# Contributing to phasm
Thank you for your interest. **phasm** is a steganography engine
for hiding encrypted messages in media. Today it ships
production-grade JPEG image stego (Ghost / Armor / SI-UNIWARD /
Shadow) and an in-development H.264 video stego pipeline; future
media types (audio, PDF, animated formats) are planned.
This file lives alongside the public mirror at
[github.com/cgaffga/phasmcore](https://github.com/cgaffga/phasmcore)

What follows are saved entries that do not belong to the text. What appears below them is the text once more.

(* ===== verification/Options.v ===== *)
(** * Options and configuration of the whole-core runs

    src/RISC-V-Veer-EL2/verification/top/test_pyuvm/conftest.py (the options of pytest)
    and test_pyuvm.py (the command that a run starts), and
    src/RISC-V-Veer-EL2/configs/veer_config_gen.py (the generator of the core's
    configuration for FuseSoC).  The processes are arguments: what they return. *)

From S2P Require Import Prelude PyString PyDict FileSystem.
From stdpp Require Import base list strings.
From Stdlib Require Import ZArith.

#[local] Open Scope string_scope.
#[local] Open Scope list_scope.

(** ** conftest.py *)

(** A checker that refuses a value raises [pytest.UsageError]. *)
Definition type_checker_cov (value : string) : result string :=
  if str_in value ["all"; "branch"; "toggle"; "functional"] then Ok value else Raise PlainException.

Definition type_checker_sim (value : string) : result string :=
  if str_in value ["verilator"; "vcs"] then Ok value else Raise PlainException.

Record option_decl := { opt_name : string; opt_default : string; opt_type : string -> result string }.

Definition pytest_addoption : list option_decl :=
  [{| opt_name := "--coverage"; opt_default := "toggle"; opt_type := type_checker_cov |};
   {| opt_name := "--sim"; opt_default := "verilator"; opt_type := type_checker_sim |};
   {| opt_name := "--conf_params"; opt_default := "-set build_axi4"; opt_type := Ok |}].

(** The values of all options, for a command line that gives some of them: the last
    one counts, and a default is checked as a value is (the rule of argparse for
    defaults that are strings). *)
Definition parse_options (given : list (string * string)) : result (list (string * string)) :=
  map_result (fun o =>
    let! v := opt_type o (default (opt_default o) (dict_get (opt_name o) (rev given))) in
    Ok (opt_name o, v)) pytest_addoption.

(** [request.config.getoption(name)] *)
Definition getoption (config : list (string * string)) (name : string) : result string :=
  match dict_get name config with Some v => Ok v | None => Raise ValueError end.

(** The fixtures. *)
Definition coverage_opt (config : list (string * string)) : result string := getoption config "--coverage".
Definition sim_opt (config : list (string * string)) : result string := getoption config "--sim".
Definition conf_params (config : list (string * string)) : result string := getoption config "--conf_params".

(** ** test_pyuvm.py *)

Definition UVM_TEST : list string := ["test_irq.test_irq"].

Definition py_command (coverage sim params : string) : string :=
  PyString.join " " ["COVERAGE_TYPE=" +:+ coverage; "SIM=" +:+ sim; "CONF_PARAMS='" +:+ params +:+ "'"; "make clean all"].

(** [shell env command] is the return code of the shell; [p.check_returncode()] raises
    unless it is 0. *)
Definition test_pyuvm (shell : list (string * string) -> string -> Z) (environ : list (string * string))
    (uvm_test : string) (config : list (string * string)) : result unit :=
  let! coverage := coverage_opt config in
  let! sim := sim_opt config in
  let! params := conf_params config in
  if (shell (dict_set "UVM_TEST" uvm_test environ) (py_command coverage sim params) =? 0)%Z then Ok tt else Raise PlainException.

(** A run: the options are parsed, then the test is called. *)
Definition pytest_run (shell : list (string * string) -> string -> Z) (environ given : list (string * string)) : result unit :=
  let! config := parse_options given in
  let! _ := map_result (fun t => test_pyuvm shell environ t config) UVM_TEST in Ok tt.

Lemma fixtures a b c : let config := [("--coverage", a); ("--sim", b); ("--conf_params", c)] in
  coverage_opt config = Ok a /\ sim_opt config = Ok b /\ conf_params config = Ok c.
Proof. by split_and!. Qed.

(** The run starts one command, made of the values given last; the two checked options
    can only have the values of the Makefile, and a refused value starts nothing. *)
Lemma pytest_run_spec shell environ given :
  let value o d := default d (dict_get o (rev given)) in
  let coverage := value "--coverage" "toggle" in
  let sim := value "--sim" "verilator" in
  pytest_run shell environ given =
    if str_in coverage ["all"; "branch"; "toggle"; "functional"] && str_in sim ["verilator"; "vcs"]
    then if (shell (dict_set "UVM_TEST" "test_irq.test_irq" environ) (py_command coverage sim (value "--conf_params" "-set build_axi4")) =? 0)%Z then Ok tt
         else Raise PlainException
    else Raise PlainException.
Proof.
  cbv zeta. unfold pytest_run, parse_options, pytest_addoption. cbn [map_result opt_name opt_default opt_type].
  unfold type_checker_cov. destruct (str_in _ ["all"; _; _; _]); [|done].
  unfold type_checker_sim. destruct (str_in _ ["verilator"; _]); [|done].
  unfold UVM_TEST, test_pyuvm. cbn [map_result rbind].
  destruct (fixtures (default "toggle" (dict_get "--coverage" (rev given)))
    (default "verilator" (dict_get "--sim" (rev given)))
    (default "-set build_axi4" (dict_get "--conf_params" (rev given)))) as (-> & -> & ->).
  cbn [rbind]. by destruct (shell _ _ =? 0)%Z.
Qed.

(** The parameters of the configuration reach the shell between quotes, as they are: a
    value with a quote ends them. *)
Example conf_params_quote :
  py_command "all" "vcs" "-set x=1' make evil '"
  = "COVERAGE_TYPE=all SIM=vcs CONF_PARAMS='-set x=1' make evil '' make clean all".
Proof. reflexivity. Qed.

(** ** veer_config_gen.py *)

(** [os.path.dirname] *)
Fixpoint rstrip_slash (s : string) : string :=
  match s with
  | EmptyString => ""
  | String c s =>
      let s := rstrip_slash s in
      if String.eqb s "" && Ascii.eqb c slash then "" else String c s
  end.

Definition dirname (p : string) : string :=
  match split_char slash p with
  | [] | [_] => ""
  | parts =>
      let head := PyString.join "/" (removelast parts) +:+ "/" in
      if String.eqb (rstrip_slash head) "" then head else rstrip_slash head
  end.

(** A file that the generator reports: its name and its attributes. *)
Definition generated := (string * list (string * string))%type.

Definition files : list generated :=
  [("common_defines.vh", [("copyto", "config/common_defines.vh"); ("file_type", "systemVerilogSource")]);
   ("el2_pdef.vh", [("copyto", "config/el2_pdef.vh"); ("file_type", "systemVerilogSource")]);
   ("el2_param.vh", [("is_include_file", "True"); ("file_type", "systemVerilogSource")]);
   ("pic_map_auto.h", [("is_include_file", "True"); ("file_type", "systemVerilogSource")])].

Section Generator.
Context `{OS}.

(** [VeerConfigGenerator.run]: [call args cwd env] is what [subprocess.call] returns,
    and the result is what is passed to [self.add_files]. *)
Definition VeerConfigGenerator_run (argv0 : string) (environ : list (string * string))
    (config_args : option (list string))
    (call : list string -> string -> list (string * string) -> Z) : result (list generated) :=
  let script_root := abspath (path_join (dirname argv0) [".."]) in
  let env := dict_set "BUILD_PATH" (abspath ".") (dict_set "RV_ROOT" script_root environ) in
  let args := "configs/veer.config" :: default [] config_args in
  let rc := call args script_root env in
  if (rc =? 0)%Z then Ok files else Raise (SystemExit 1).
End Generator.

(** The repository of the script is the root, also when it is called from elsewhere. *)
Definition build_dir : OS :=
  {| cwd := ["build"]; scan_order := fun _ l => l; scan_order_perm := fun _ l => reflexivity l |}.

Example generator_root :
  VeerConfigGenerator_run (H := build_dir) "/repo/configs/veer_config_gen.py" [] (Some ["-target=default"])
    (fun args cwd env => if bool_decide (args = ["configs/veer.config"; "-target=default"] /\ cwd = "/repo"
                                         /\ env = [("RV_ROOT", "/repo"); ("BUILD_PATH", "/build")]) then 0 else 1)%Z
  = Ok files.
Proof. vm_compute. reflexivity. Qed.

and applies to all media surfaces. Please read it end-to-end
before opening a PR.
## How this repo relates to the upstream monorepo
phasmcore is a **mirror**. Authoritative source lives in a
private monorepo; published here under GPL-3.0-only as a single
squashed commit per sync (see commit subjects under `git log`).
Practical consequences:
- **PRs are not merged via the GitHub button.** Accepted
contributions are ported into the monorepo with attribution,
then the next sync brings them out as part of a squashed
commit. Expect a delay of days between approval and visibility
on `main`.
- **Force-pushes happen** when a sync rewrites history. Don't
rely on commit SHAs being permanent — tagged releases are
stable, branches are not.
- **Keep PRs small + atomic.** A 2,000-line PR is harder to port
than three focused ones, and is more likely to be rejected on
review-cost grounds alone.
## Code of Conduct
Participation is governed by the
[Contributor Covenant 2.1](./CODE_OF_CONDUCT.md). Reports go to
**conduct@phasm.app**. By contributing, you agree to abide by
those terms.
## Reporting security issues
**Do not open public issues for security findings.** Email
**security@phasm.app** — see [SECURITY.md](./SECURITY.md) for
the full disclosure process. Three classes of finding count as
security here:
1. **Crypto vulnerabilities** — key-derivation weaknesses, side
channels, oracle leaks.
2. **Detectability findings** — a steganalysis attack that
distinguishes phasm output from cover. Treat these as
security issues; this is a stego project.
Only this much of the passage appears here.